A notícia é a explicação que falta
Saber se o vídeo violou mesmo alguma regra é impossível de fora, e é precisamente aí que está o problema. "Regras da comunidade" é uma categoria, não um motivo. Sem uma cláusula concreta e um momento concreto, o autor não pode corrigir nada, o recurso passa a ser cara ou coroa, e quem observa aprende apenas uma coisa: o mesmo lhe pode acontecer, seja qual for o tema ou a posição.
Foram retiradas três coisas diferentes ao mesmo tempo, e vale a pena separá-las. O vídeo, que o autor pode voltar a publicar noutro sítio. O dinheiro, já ganho e depois desaparecido do painel. E o futuro da conta, agora a um passo do fim. É o terceiro ponto que muda comportamentos: quem tem um aviso começa a contornar temas, e para isso não foi preciso escrever regra nenhuma.

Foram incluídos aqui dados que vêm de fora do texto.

Lemma push_page_mut v x :
  vec_inv v → first_page v * c + dir_len v < usize_max →
  ∃ v', push width v x = Ok (mkDirectory (leaves v') (first_page v') (dir_len v' + 1) (default_value v'))
    ∧ page_set v v' (dir_len v / c) (tail_rows v ++ [x]).
Proof.
  intros Hv Hext. pose proof capacity_pos. pose proof Hv as (Hinv & Hl & Hf & Hmod & _ & Hok).
  pose proof (Z.div_mod (dir_len v) c ltac:(lia)). pose proof (Z.mod_pos_bound (dir_len v) c ltac:(lia)).
  assert (0 ≤ dir_len v / c) by (apply Z.div_pos; lia).
  assert (first_page v + dir_len v / c ≤ usize_max) as Hu by nia.
  unfold push. rewrite usize_add_Ok by done. rbind.
  destruct (page_mut_spec v (first_page v + dir_len v / c) Hinv ltac:(lia)) as (put & -> & Hput). rbind.
  set (page := match dir_page v (first_page v + dir_len v / c) with Some p => p | None => _ end).
  assert (page_slice width page = tail_rows v) as Hps.
  { specialize (Hok (dir_len v / c) ltac:(lia) Hu). unfold page, tail_rows, page_rows, page_ok in *.
    destruct (dir_page v (first_page v + dir_len v / c)) as [p|].
    - destruct (Z.eqb_spec (dir_len v mod c) 0); [lia|done].
    - destruct (Z.eqb_spec (dir_len v mod c) 0); [done|]. cbn [negb page_slice].
      destruct (default_value v); [|done]. do 2 f_equal. unfold need. lia. }
  destruct (Hput (Some (page_push width page x))) as (? & Hf' & Hl' & Hd' & Hpg).
  rewrite usize_add_Ok by (rewrite Hl'; nia). rbind. eexists. split; [done|].
  split_and!; [done..|]. intros pg Hr. rewrite Hpg by done. unfold page_push. by rewrite Hps.
Qed.

Lemma push_spec v l x :
  represents v l → first_page v * c + zlen l < usize_max →
  ∃ v', push width v x = Ok v' ∧ represents v' (l ++ [x]) ∧ first_page v' = first_page v.
Proof.
  intros Hrep Hext. pose proof Hrep as (Hv & Hl & Hr). rewrite <- Hl in Hext.
  destruct (push_page_mut v x Hv Hext) as (v' & -> & Hi' & Hf' & Hl' & Hd' & Hpg).
  eexists. split; [done|]. split; [|done].
  destruct (tail_rows_spec v Hv) as [Htl Htr]. pose proof capacity_pos.
  pose proof Hv as (_ & Hl0 & Hf0 & _).
  pose proof (Z.div_mod (dir_len v) c ltac:(lia)). pose proof (Z.mod_pos_bound (dir_len v) c ltac:(lia)).
  assert (0 ≤ dir_len v / c) by (apply Z.div_pos; lia).
  eapply (set_page_represents v l _ _ (dir_len v / c) (tail_rows v ++ [x]));
    cbn [leaves first_page dir_len default_value]; try done.
  - rewrite Hl', zlen_app, Hl. done.
  - rewrite Hl'. lia.
  - rewrite Hl'. lia.
  - rewrite zlen_app, Htl, Hl'. unfold need, zlen. cbn [length]. lia.
  - intros k Hk Hne. rewrite Hl'. unfold need. destruct (Z.lt_ge_cases k (dir_len v / c)).
    + left. nia.
    + right. nia.
  - intros i Hi. rewrite Hl' in Hi.
    pose proof (Z.div_mod i c ltac:(lia)). pose proof (Z.mod_pos_bound i c ltac:(lia)).
    unfold zlen in Hl, Htl.
    destruct (decide (i / c = dir_len v / c)) as [Hsame|Hdiff].
    + destruct (Z.lt_ge_cases i (dir_len v)).
      * rewrite !lookup_app_l by lia. rewrite <- Hr, Htr by lia. f_equal. lia.
      * rewrite (lookup_app_r l), (lookup_app_r (tail_rows v)) by lia. f_equal. lia.
    + rewrite lookup_app_l; [done|]. destruct (Z.lt_ge_cases i (dir_len v)); [lia|].
      assert (i = dir_len v) as -> by lia. done.
Qed.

A lição real: uma audiência numa só plataforma não é sua
Tudo o que um criador constrói dentro de uma plataforma está alugado: os seguidores, o arquivo, os rendimentos e a própria possibilidade de chegar às pessoas amanhã. Funciona lindamente até que uma decisão de moderação, uma mudança de regras ou um novo clima político tornem o seu tema incómodo. Hoje é amigo; amanhã chega outro poder, outro dono ou mais um boicote de anunciantes, e o mesmo conteúdo passa a ser um risco. A defesa não está em discutir com a plataforma, está em não guardar tudo dentro de uma.
Como espalhar a audiência por vários canais
- Tenha uma casa fora das plataformas: um site seu ou uma página que controla, ligada a partir de todos os perfis. Se uma conta desaparece, o endereço fica.
- Construa uma lista de e-mail. É a única audiência que leva mesmo consigo, porque os endereços estão no seu ficheiro de exportação e não no painel de outra pessoa. Exporte com regularidade, não uma única vez.
- Publique em pelo menos dois ou três sítios de tipos diferentes: uma plataforma de vídeo, uma de texto e um canal direto como um mensageiro ou RSS. Donos diferentes falham em dias diferentes.
- Mantenha o seu próprio arquivo. Originais e versões publicadas, consigo. Um estúdio dentro da plataforma não é cópia de segurança.
- Não dependa de uma só fonte de dinheiro. Pagamentos da plataforma, apoio direto e produtos próprios falham de forma independente; um painel que pode ser posto a zero não deve ser todo o rendimento.
- Descarregue os dados da conta enquanto tem acesso. Todas as grandes plataformas oferecem exportação, e ela não serve de nada no dia em que o deixam de fora.
- Deixe um contacto direto no perfil, não apenas as mensagens internas. As pessoas precisam de o encontrar depois do bloqueio, não durante.
Porque mudar de plataforma não chega. Uma audiência que só existe como número de seguidores não se muda: essas pessoas nunca lhe deram forma de as contactar. A mudança resulta quando já tem a lista, e a lista junta-se enquanto está tudo bem, não no dia em que a conta deixa de abrir.
O que isto significa se for leitor e não autor
Do outro lado a fragilidade é igual. Se desaparecer um canal que lhe interessa, perde-o também, a não ser que tenha uma via direta: uma newsletter, um feed RSS ou um canal de mensagens. Subscrever diretamente não custa nada e sobrevive à decisão de moderação. E se um material lhe importa mesmo, guarde uma cópia local em vez de apostar que daqui a um ano ainda lá estará.
Nada disto depende de quem tem razão quanto ao documentário removido. As plataformas podem definir regras e aplicá-las; perigoso é um sistema em que a regra não é nomeada, o castigo inclui dinheiro já ganho e para a autocensura empurra um aviso no painel e não uma lei. Os reguladores começam agora a olhar para como estas decisões são tomadas, também no processo da UE contra o TikTok sobre contas de menores. Enquanto isso não mudar nada na prática, ao autor resta uma defesa aborrecida: não guardar a audiência num único sítio.